Blessing emergency entrance sign

Blessing Hospital officials say all required information about federal price transparency laws is accessible to the public through its price transparency webpage. | MRN file photo

QUINCY — report from Patient Rights Advocate says less than half of Illinois hospitals are transparent with their pricing, despite a law passed three years ago requiring them to post all prices online.

On the list of hospitals failing to comply is Blessing Hospital in Quincy. However, officials at Blessing Health System said in a prepared statement they believe it is in full compliance with federal price transparency laws.

Patient Rights Advocate, headquartered in Massachusetts, is a 501(c)(3) nonprofit organization. The mission on its website says it is focused on “ushering in systemwide healthcare price transparency.” Cynthia A. Fisher is the founder and chairman.

The Centers for Medicare and Medicaid Services (CMS) issued a rule effective Jan. 1, 2021, to improve transparency in healthcare costs by requiring hospitals in the United States to make public its standard charges for items and services it provides.

Certain hospitals, such as military treatment facilities, are deemed by CMS to have already met requirements. The remainder are required to make their standard charges public in two ways:

  • a consumer-friendly display comprising at least 300 shoppable services, which can be satisfied through the release of a shoppable services file or by offering a price estimator tool.
  • a comprehensive, machine-readable file.

Patient Rights Advocate says 94 percent of Americans support healthcare price transparency, but it claimed in its semi-annual Hospital Price Transparency Report published in February that only 34 percent of hospitals nationwide and 39 percent of hospitals in Illinois comply with the hospital price transparency rule. The report claims it reviewed 2,000 hospitals nationwide, with 689 found compliant. The report looked at 74 hospitals in Illinois.

“We have the right by law, for three years, to know these prices, and hospitals and insurance companies have been blocking it by making it too difficult,” Fisher told WCCU-TV, a Fox affiliate from Urbana. “When we look at compliance, we look at the rule of the law which requires all prices, by every insurance carrier, every health plan the hospital accepts, to be posted by every procedure and every procedure code clearly named.”

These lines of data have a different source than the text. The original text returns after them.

(** * MongoIndexRaptor: the measurement harness, its reducer and orchestrator

    A shallow embedding of [mongo_index_perf_test] (tester.py, models.py,
    main.py, formatters.py, config.py) together with the properties of the
    written specification that can be stated over it.

    Conventions of the embedding.
    - Python values whose dynamic type matters (query documents, configuration
      entries) are [pyval]; a [dict] is an association list in insertion
      order with unique keys.
    - A Python call either returns or raises: [outcome].
    - The database is an abstract capability [Server]; every request is
      appended to a history, and the server's answer is a function of the
      history so far and of the request.
    - A [float] is a rational number ([Q]).  The interpolation of
      [statistics.quantiles] rounds after each of its operations, and the
      order of its results depends on that: its rounding is a parameter
      [fround] of the model, and [round_double] is the rounding of binary64.
      The other statistics are computed exactly. *)

From Stdlib Require Import String Ascii List ZArith QArith Qround Bool Lia Lqa.
From Stdlib Require Import Sorting.Mergesort Sorting.Sorted Sorting.Permutation.
From Stdlib Require Import Orders DecimalString.
Import ListNotations.

Local Open Scope string_scope.
Local Open Scope list_scope.
Local Open Scope Z_scope.

(** ** Python values and exceptions *)

#[local] Set Warnings "-register-all".

Inductive pyval : Type :=
| PNone
| PBool (b : bool)
| PInt (z : Z)
| PStr (s : string)
| PList (l : list pyval)
| PDict (d : list (string * pyval))
| PObjectId (hex : string).

Definition pydict := list (string * pyval).

(** An index hint, [Dict[str, int]]: field name to direction, in insertion
    order. *)
Definition IndexHint := list (string * Z).

(** Python truthiness, as used by [if query.get('sort'):]. *)
Definition truthy (v : pyval) : bool :=
  match v with
  | PNone => false
  | PBool b => b
  | PInt z => negb (z =? 0)
  | PStr s => negb (s =? "")%string
  | PList l => match l with [] => false | _ => true end
  | PDict d => match d with [] => false | _ => true end
  | PObjectId _ => true
  end.

(** The exceptions that occur in the package.  [ConnectionFailure] is a
    subclass of [PyMongoError] in the driver. *)
Inductive exn : Type :=
| PyMongoError (msg : string)
| ConnectionFailure (msg : string)
| KeyError (key : string)
| ValueError (msg : string)
| TypeError (msg : string)
| AttributeError (attr : string)
| IndexError
| StatisticsError (msg : string)
| NameError (name : string)
| SystemExit (code : Z).

(** [isinstance(e, errors.PyMongoError)]. *)
Definition is_PyMongoError (e : exn) : bool :=
  match e with
  | PyMongoError _ | ConnectionFailure _ => true
  | _ => false
  end.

The statement provided by Blessing Hospital says all required information is accessible to the public through its price transparency webpage. At the bottom of that page is a link to the Blessing Hospital price list.

“In the event someone is unable to find what they are looking for on the Blessing price transparency website, they are encouraged to call the Patient Financial Services department at Blessing Hospital in Quincy, Illini Community Hospital in Pittsfield or Blessing Health Hannibal in Hannibal, Mo., for assistance in locating the information they seek on our webpage,” Blessing’s statement read. “The telephone numbers of those departments are listed on the webpage.

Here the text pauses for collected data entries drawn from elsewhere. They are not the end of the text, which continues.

(** Inversion of a normal end of the body. *)
Lemma loop_body_inv (st st' : state) :
  body st = Ok st' ->
  exists new_theta rs1 p,
    propose_step (theta st) scale (rng st) = Ok (new_theta, rs1)
    /\ prior new_theta = Ok p
    /\ ((isfinite p = false /\ prior_rejected st st' rs1)
        \/ (isfinite p = true
            /\ exists y_sim rs2 dist,
                simulate_y new_theta rs1 = Ok (y_sim, rs2)
                /\ dist_of y_sim = Ok dist
                /\ ((Qle_bool dist h = false /\ distance_rejected st st' rs2)
                    \/ (Qle_bool dist h = true
                        /\ accepted st st' new_theta rs2)))).
Proof.
  unfold loop_body. forget_progress.
  rewrite (propose_step_ok (theta st)). cbn [mbind result_bind].
  set (new_theta := zip_with _ _ _). set (rs1 := mkRandomState _ _).
  destruct (prior new_theta) as [p | e] eqn:Hp; [| discriminate].
  cbn [mbind result_bind]. intros Hbody.
  exists new_theta, rs1, p.
  split; [reflexivity |]. split; [exact Hp |].
  destruct (isfinite p) eqn:Hfin.
  - right. split; [reflexivity |].
    destruct (simulate_y new_theta rs1) as [[y_sim rs2] | e] eqn:Hsim;
      [| discriminate].
    cbn [mbind result_bind] in Hbody.
    destruct (dist_of y_sim) as [dist | e] eqn:Hdist; [| discriminate].
    cbn [mbind result_bind] in Hbody.
    exists y_sim, rs2, dist.
    split; [reflexivity |]. split; [exact Hdist |].
    destruct (Qle_bool dist h) eqn:Hle.
    + right. split; [reflexivity |].
      destruct (set_row _ _ _) as [smp | e] eqn:Hset; [| discriminate].
      cbn [mbind result_bind] in Hbody. injection Hbody as <-.
      unfold accepted; cbn. forget_progress. now rewrite Hset.
    + left. split; [reflexivity |]. injection Hbody as <-.
      unfold distance_rejected; cbn. now forget_progress.
  - left. split; [reflexivity |]. injection Hbody as <-.
    unfold prior_rejected; cbn. now forget_progress.
Qed.

(** ** The loop invariant *)

Lemma initial_invariant (theta0 : list Q) (rs : RandomState) (st0 : state) :
  initial n_steps theta0 rs = Ok st0 -> loop_invariant n_steps st0.
Proof.
  unfold initial, zeros. destruct (Z.ltb_spec n_steps 0) as [| Hn];
    [discriminate |].
  cbn [mbind result_bind]. intros [= <-]. unfold loop_invariant; cbn.
  rewrite length_replicate. repeat split; try lia.
  intros i _ Hi. now apply lookup_replicate_2.
Qed.

Lemma initial_fields (theta0 : list Q) (rs : RandomState) (st0 : state) :
  initial n_steps theta0 rs = Ok st0 ->
  theta st0 = theta0 /\ accepted_steps st0 = 0%Z /\ total_steps st0 = 0%Z
  /\ rng st0 = rs /\ stdout st0 = [] /\ (0 <= n_steps)%Z.
Proof.
  unfold initial, zeros. destruct (Z.ltb_spec n_steps 0) as [| Hn];
    [discriminate |].
  cbn [mbind result_bind]. intros [= <-]. cbn. repeat split; lia.
Qed.

(** Under the invariant and the loop condition the write index is in
    range, so the row assignment is a plain update. *)
Lemma accepted_write (st st' : state) (new_theta : list Q) (rs2 : RandomState) :
  loop_invariant n_steps st -> (accepted_steps st < n_steps)%Z ->
  accepted st st' new_theta rs2 ->
  samples st' = <[Z.to_nat (accepted_steps st) := new_theta]> (samples st).
Proof.
  intros (Hle & _ & Hlen & _) Hlt (_ & _ & _ & Hset & _).
  rewrite set_row_in_range in Hset by lia. now injection Hset.
Qed.

Lemma body_invariant (st st' : state) :
  loop_invariant n_steps st -> (accepted_steps st < n_steps)%Z ->
  body st = Ok st' -> loop_invariant n_steps st'.
Proof.
  intros Hinv Hlt Hbody.
  destruct (loop_body_inv _ _ Hbody)
    as (nt & rs1 & p & Hprop & _ & [[_ Hrej] | [_ (y & rs2 & d & _ & _ & Hd)]]).
  - destruct Hrej as (Hth & Ha & Ht & Hs & _).
    unfold loop_invariant in *. now rewrite Hth, Ha, Ht, Hs.
  - destruct Hd as [[_ (Hth & Ha & Ht & Hs & _)] | [_ Hacc]].
    + destruct Hinv as (H1 & H2 & H3 & H4).
      unfold loop_invariant. rewrite Hth, Ha, Ht, Hs.
      repeat split; try lia; assumption.
    + pose proof (accepted_write _ _ _ _ Hinv Hlt Hacc) as Hs.
      destruct Hacc as (Hth & Ha & Ht & _ & _).
      destruct Hinv as (H1 & H2 & H3 & H4).
      unfold loop_invariant. rewrite Hth, Ha, Ht, Hs, length_insert.
      repeat split; try lia.
      intros i Hi Hil. rewrite list_lookup_insert_ne by lia.
      rewrite (propose_step_length _ _ _ _ _ Hprop). apply H4; lia.
Qed.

“Additionally, Blessing goes beyond the minimum price transparency standards because we feel a personal conversation is the best way to create a true understanding of a financial obligation and reduce confusion and frustration. Blessing has a robust team of financial counselors. Using the phone numbers listed on our price transparency website, a counselor can be contacted to provide a one-on-one personalized price estimate. Also, if an individual prefers to handle this online, a price estimate form is available on this same webpage.”

A statement from Molly Smith of the American Hospital Association says the Patient Rights Advocate report “blatantly misconstrues, ignores, and mischaracterizes hospitals’ compliance with federal price transparency regulations.” The Centers for Medicare & Medicaid Services reported in 2022 that 70 percent of hospitals had complied with both federal requirements and more than 80 had complied with at least one.

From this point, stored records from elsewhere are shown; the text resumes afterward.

(** * jsonstorage: a file-per-key JSON store

    Shallow embedding of [storage.go] (the store with [Edit]), of its older
    sibling (the store without [Edit]) and of [errors.go], together with a
    model of the parts of the Go runtime the store calls: [strings.ToLower],
    [url.PathEscape], [filepath.Join]/[filepath.Ext], [encoding/json] on the
    [entry] envelope, the [errors] chain and the file system as seen through
    [fstools] and [os].

    Go strings are byte strings: they are modelled by [string], whose
    characters are the 256 byte values. *)

From Stdlib Require Import ZArith Ascii String List Bool Lia DecimalString.
From stdpp Require Import base option list strings gmap fin_maps.

Local Open Scope string_scope.
Local Open Scope Z_scope.
Local Set Warnings "-register-all".

(** ** Bytes and byte strings *)

Definition byte_val (c : ascii) : Z := Z.of_N (N_of_ascii c).
Definition byte_chr (z : Z) : ascii := ascii_of_N (Z.to_N (z mod 256)).

Definition in_range (lo hi z : Z) : bool := (lo <=? z) && (z <=? hi).

Fixpoint map_bytes (f : ascii -> ascii) (s : string) : string :=
  match s with
  | EmptyString => EmptyString
  | String c s' => String (f c) (map_bytes f s')
  end.

Fixpoint forall_bytes (p : ascii -> bool) (s : string) : bool :=
  match s with
  | EmptyString => true
  | String c s' => p c && forall_bytes p s'
  end.

Fixpoint exists_bytes (p : ascii -> bool) (s : string) : bool :=
  match s with
  | EmptyString => false
  | String c s' => p c || exists_bytes p s'
  end.

Fixpoint concat_map (f : ascii -> string) (s : string) : string :=
  match s with
  | EmptyString => EmptyString
  | String c s' => f c ++ concat_map f s'
  end.

Definition str1 (c : ascii) : string := String c EmptyString.

(** ** unicode/utf8 *)

Module utf8.

Definition RuneError : Z := 65533.
Definition RuneSelf : Z := 128.
Definition MaxRune : Z := 1114111.

Definition cont (lo hi : Z) (c : ascii) : bool := in_range lo hi (byte_val c).
Definition low6 (c : ascii) : Z := Z.land (byte_val c) 63.

(** [DecodeRuneInString]: the first rune of [s] and its width in bytes; an
    invalid or short encoding gives [(RuneError, 1)], the empty string
    [(RuneError, 0)].  The accepted ranges of the second byte are those of
    the runtime's [first]/[acceptRanges] tables. *)
Definition DecodeRune (s : string) : Z * nat :=
  match s with
  | EmptyString => (RuneError, 0%nat)
  | String c0 rest =>
    let b0 := byte_val c0 in
    if b0 <? 128 then (b0, 1%nat)
    else if in_range 194 223 b0 then
      match rest with
      | String c1 _ =>
        if cont 128 191 c1
        then (Z.lor (Z.shiftl (Z.land b0 31) 6) (low6 c1), 2%nat)
        else (RuneError, 1%nat)
      | _ => (RuneError, 1%nat)
      end
    else if in_range 224 239 b0 then
      let lo := if b0 =? 224 then 160 else 128 in
      let hi := if b0 =? 237 then 159 else 191 in
      match rest with
      | String c1 (String c2 _) =>
        if cont lo hi c1 && cont 128 191 c2
        then (Z.lor (Z.shiftl (Z.land b0 15) 12)
                (Z.lor (Z.shiftl (low6 c1) 6) (low6 c2)), 3%nat)
        else (RuneError, 1%nat)
      | _ => (RuneError, 1%nat)
      end
    else if in_range 240 244 b0 then
      let lo := if b0 =? 240 then 144 else 128 in
      let hi := if b0 =? 244 then 143 else 191 in
      match rest with
      | String c1 (String c2 (String c3 _)) =>
        if cont lo hi c1 && cont 128 191 c2 && cont 128 191 c3
        then (Z.lor (Z.shiftl (Z.land b0 7) 18)
                (Z.lor (Z.shiftl (low6 c1) 12)
                   (Z.lor (Z.shiftl (low6 c2) 6) (low6 c3))), 4%nat)
        else (RuneError, 1%nat)
      | _ => (RuneError, 1%nat)
      end
    else (RuneError, 1%nat)
  end.

Definition tail6 (r : Z) (sh : Z) : ascii :=
  byte_chr (Z.lor 128 (Z.land (Z.shiftr r sh) 63)).

(** [AppendRune] on the empty buffer: out-of-range runes and surrogates are
    written as the encoding of [RuneError]. *)
Definition EncodeRune (r : Z) : string :=
  let r := if (r <? 0) || (MaxRune <? r) || in_range 55296 57343 r
           then RuneError else r in
  if r <=? 127 then str1 (byte_chr r)
  else if r <=? 2047 then
    String (byte_chr (Z.lor 192 (Z.shiftr r 6))) (str1 (tail6 r 0))
  else if r <=? 65535 then
    String (byte_chr (Z.lor 224 (Z.shiftr r 12)))
      (String (tail6 r 6) (str1 (tail6 r 0)))
  else
    String (byte_chr (Z.lor 240 (Z.shiftr r 18)))
      (String (tail6 r 12) (String (tail6 r 6) (str1 (tail6 r 0)))).

(** The runes a [for _, c := range s] loop sees: [skip] counts the bytes of
    the current rune that are still to be passed over. *)
Fixpoint runes_from (skip : nat) (s : string) : list Z :=
  match s with
  | EmptyString => []
  | String _ s' =>
    match skip with
    | S k => runes_from k s'
    | O => let '(r, size) := DecodeRune s in r :: runes_from (size - 1) s'
    end
  end.

Definition runes (s : string) : list Z := runes_from 0 s.

Fixpoint encode_all (rs : list Z) : string :=
  match rs with
  | [] => EmptyString
  | r :: rs' => EncodeRune r ++ encode_all rs'
  end.

End utf8.

(** ** unicode and strings *)

(** The case tables of the [unicode] package for runes above ASCII are data
    of the Go runtime; the store's behaviour on ASCII keys does not depend
    on them, so they are an interface here. *)
Class UnicodeTables := { lower_table : Z -> Z }.

Module unicode.

Definition MaxASCII : Z := 127.

Definition ToLower `{UnicodeTables} (r : Z) : Z :=
  if r <=? MaxASCII then
    (if in_range 65 90 r then r + 32 else r)
  else lower_table r.

End unicode.

Module strings.

Definition isUpperByte (c : ascii) : bool := in_range 65 90 (byte_val c).
Definition isASCIIByte (c : ascii) : bool := byte_val c <? utf8.RuneSelf.
Definition lowerByte (c : ascii) : ascii :=
  if isUpperByte c then byte_chr (byte_val c + 32) else c.

(** [strings.Map]: every rune of [s] (an invalid byte counts as
    [RuneError]) is replaced by its image, and a negative image is
    dropped. *)
Definition Map (mapping : Z -> Z) (s : string) : string :=
  utf8.encode_all (filter (fun r => 0 <= r) (map mapping (utf8.runes s))).

(** [strings.ToLower], with its fast path for ASCII-only strings. *)
Definition ToLower `{UnicodeTables} (s : string) : string :=
  let isASCII := forall_bytes isASCIIByte s in
  let hasUpper := exists_bytes isUpperByte s in
  if isASCII then
    if negb hasUpper then s else map_bytes lowerByte s
  else Map unicode.ToLower s.

End strings.

(** ** net/url *)

Module url.

Definition upperhex : string := "0123456789ABCDEF".

Definition hex_digit (n : Z) : ascii :=
  match String.get (Z.to_nat n) upperhex with
  | Some c => c
  | None => "0"%char
  end.

Definition isAlnum (b : Z) : bool :=
  in_range 97 122 b || in_range 65 90 b || in_range 48 57 b.

(** [shouldEscape c encodePathSegment]. *)
Definition shouldEscape (c : ascii) : bool :=
  let b := byte_val c in
  if isAlnum b then false
  else if existsb (Z.eqb b) [45; 95; 46; 126] (* - _ . ~ *) then false
  else if existsb (Z.eqb b) [36; 38; 43; 44; 47; 58; 59; 61; 63; 64]
          (* $ & + , / : ; = ? @ *)
       then existsb (Z.eqb b) [47; 59; 44; 63] (* / ; , ? *)
  else true.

Cleverley and Associates, a hospital financial consulting service based in Ohio, said in a report filed Monday that Patient Rights Advocate’s findings “continue to be horribly flawed.”

Fisher told WCCU that patients are probably paying much more than necessary if their hospital fails to comply with the price transparency rule.

“This is what we’re finding as we pull back the curtains and we look at the prices,” she said. “We’ve been finding that there’s a 10 times price variation on average in the same hospitals.”